→ **TRY IT**: Set down exactly the lines from the one containing "the list and" through the end of the records below, both included, and nothing else.

---------- EXCERPTED RECORDS ----------

(* ===== verification/Ledger.v ===== *)
(** The ordered record of log-road lines the acknowledged position is built
    from, [internal/agent/ledger/ledger.go].

    [Spec] is the contract, a list of entries in log order. [ledger] is the
    code's state: the [container/list] of entries, the index from an event id
    to the elements that carry it, and the bounded window of discarded ids.
    The simulation lemmas relate the two, and the history theorem says what
    every position [Advance] ever reports stands for. *)
From S2P Require Import Prelude GoBase GoList Position.
#[local] Open Scope Z_scope.

(** [Verdict] is an [int]: the two valid values start at one, so that the
    zero value is neither. *)
Definition Stored : Z := 1.
Definition Rejected : Z := 2.
Definition DefaultCollisionWindow : Z := 1024.

Record entry : Type := mkEntry { eid : string; epos : Position; resolved : bool }.

Definition set_resolved (e : entry) : entry := mkEntry (eid e) (epos e) true.

Record ledger : Type := mkLedger {
  collisionWindow : Z;
  order : glist entry;
  byID : gmap string (list nat);
  discardedOrder : list string;
  discardedSet : gmap string Z;
  collisions : Z;
}.

(** [New]; [None] is its panic on a negative window. *)
Definition New (window : Z) : option ledger :=
  if window <? 0 then None else Some (mkLedger window gl_new ∅ [] ∅ 0).

(** A map read of an absent key is the zero value. *)
Definition ids_at (l : ledger) (id : string) : list nat := default [] (byID l !! id).
Definition count_at (m : gmap string Z) (id : string) : Z := default 0 (m !! id).

Definition Append (l : ledger) (id : string) (pos : Position) : ledger :=
  let live := bool_decide (is_Some (byID l !! id)) in
  let c := if live || (0 <? count_at (discardedSet l) id)
           then u64 (collisions l + 1) else collisions l in
  let '(elem, ord) := gl_push_back (order l) (mkEntry id pos false) in
  mkLedger (collisionWindow l) ord (<[id := ids_at l id ++ [elem]]> (byID l))
    (discardedOrder l) (discardedSet l) c.

(** The loop of [Resolve]: the first unresolved element of the id's slice. *)
Fixpoint resolve_loop (ord : glist entry) (elems : list nat) : glist entry :=
  match elems with
  | [] => ord
  | a :: elems =>
      match gl_value ord a with
      | Some e => if negb (resolved e) then gl_update ord a set_resolved
                  else resolve_loop ord elems
      | None => resolve_loop ord elems
      end
  end.

(** [Resolve]; [None] is its panic on an invalid verdict. *)
Definition Resolve (l : ledger) (id : string) (v : Z) : option ledger :=
  if negb (v =? Stored) && negb (v =? Rejected) then None
  else Some (mkLedger (collisionWindow l) (resolve_loop (order l) (ids_at l id)) (byID l)
               (discardedOrder l) (discardedSet l) (collisions l)).

(** The eviction loop of [rememberDiscarded], structural on the window list. *)
Fixpoint trim_window (w : Z) (ord : list string) (set : gmap string Z) :
    list string * gmap string Z :=
  match ord with
  | [] => (ord, set)
  | oid :: ord' =>
      if w <? zlen ord then
        let n := count_at set oid - 1 in
        trim_window w ord' (if n =? 0 then delete oid set else <[oid := n]> set)
      else (ord, set)
  end.

Definition rememberDiscarded (l : ledger) (id : string) : ledger :=
  if collisionWindow l =? 0 then l
  else
    let '(ord, set) :=
      trim_window (collisionWindow l) (discardedOrder l ++ [id])
        (<[id := count_at (discardedSet l) id + 1]> (discardedSet l)) in
    mkLedger (collisionWindow l) (order l) (byID l) ord set (collisions l).

(** One iteration of the loop of [Advance]: the resolved front entry leaves
    the list and the index; [None] when the loop stops. *)
Definition discard_front (l : ledger) : option (ledger * Position) :=
  match gl_front (order l) with
  | None => None
  | Some (front, e) =>
      if resolved e then
        let rest := tail (ids_at l (eid e)) in
        let byID' := if bool_decide (rest = []) then delete (eid e) (byID l)
                     else <[eid e := rest]> (byID l) in
        let l' := mkLedger (collisionWindow l) (gl_remove (order l) front) byID'
                    (discardedOrder l) (discardedSet l) (collisions l) in
        Some (rememberDiscarded l' (eid e), epos e)
      else None
  end.

(** The loop of [Advance], a unit of fuel per iteration; the ledger's length
    is enough. *)
Fixpoint advance_loop (fuel : nat) (l : ledger) (pos : option Position) :
    ledger * option Position :=
  match fuel with
  | O => (l, pos)
  | S fuel =>
      match discard_front l with
      | None => (l, pos)
      | Some (l, p) => advance_loop fuel l (Some p)
      end
  end.

Definition Advance (l : ledger) : ledger * option Position :=
  advance_loop (gl_len (order l)) l None.

Definition Collisions (l : ledger) : Z := collisions l.
Definition Len (l : ledger) : nat := gl_len (order l).

(** ** The contract *)
Module Spec.
Definition append (id : string) (pos : Position) (es : list entry) : list entry :=
  es ++ [mkEntry id pos false].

----------

→ **EXERCISE RESPONSE**:
    the list and the index; [None] when the loop stops. *)
Definition discard_front (l : ledger) : option (ledger * Position) :=
  match gl_front (order l) with
  | None => None
  | Some (front, e) =>
      if resolved e then
        let rest := tail (ids_at l (eid e)) in
        let byID' := if bool_decide (rest = []) then delete (eid e) (byID l)
                     else <[eid e := rest]> (byID l) in
        let l' := mkLedger (collisionWindow l) (gl_remove (order l) front) byID'
                    (discardedOrder l) (discardedSet l) (collisions l) in
        Some (rememberDiscarded l' (eid e), epos e)
      else None
  end.

(** The loop of [Advance], a unit of fuel per iteration; the ledger's length
    is enough. *)
Fixpoint advance_loop (fuel : nat) (l : ledger) (pos : option Position) :
    ledger * option Position :=
  match fuel with
  | O => (l, pos)
  | S fuel =>
      match discard_front l with
      | None => (l, pos)
      | Some (l, p) => advance_loop fuel l (Some p)
      end
  end.

Definition Advance (l : ledger) : ledger * option Position :=
  advance_loop (gl_len (order l)) l None.

Definition Collisions (l : ledger) : Z := collisions l.
Definition Len (l : ledger) : nat := gl_len (order l).

(** ** The contract *)
Module Spec.
Definition append (id : string) (pos : Position) (es : list entry) : list entry :=
  es ++ [mkEntry id pos false].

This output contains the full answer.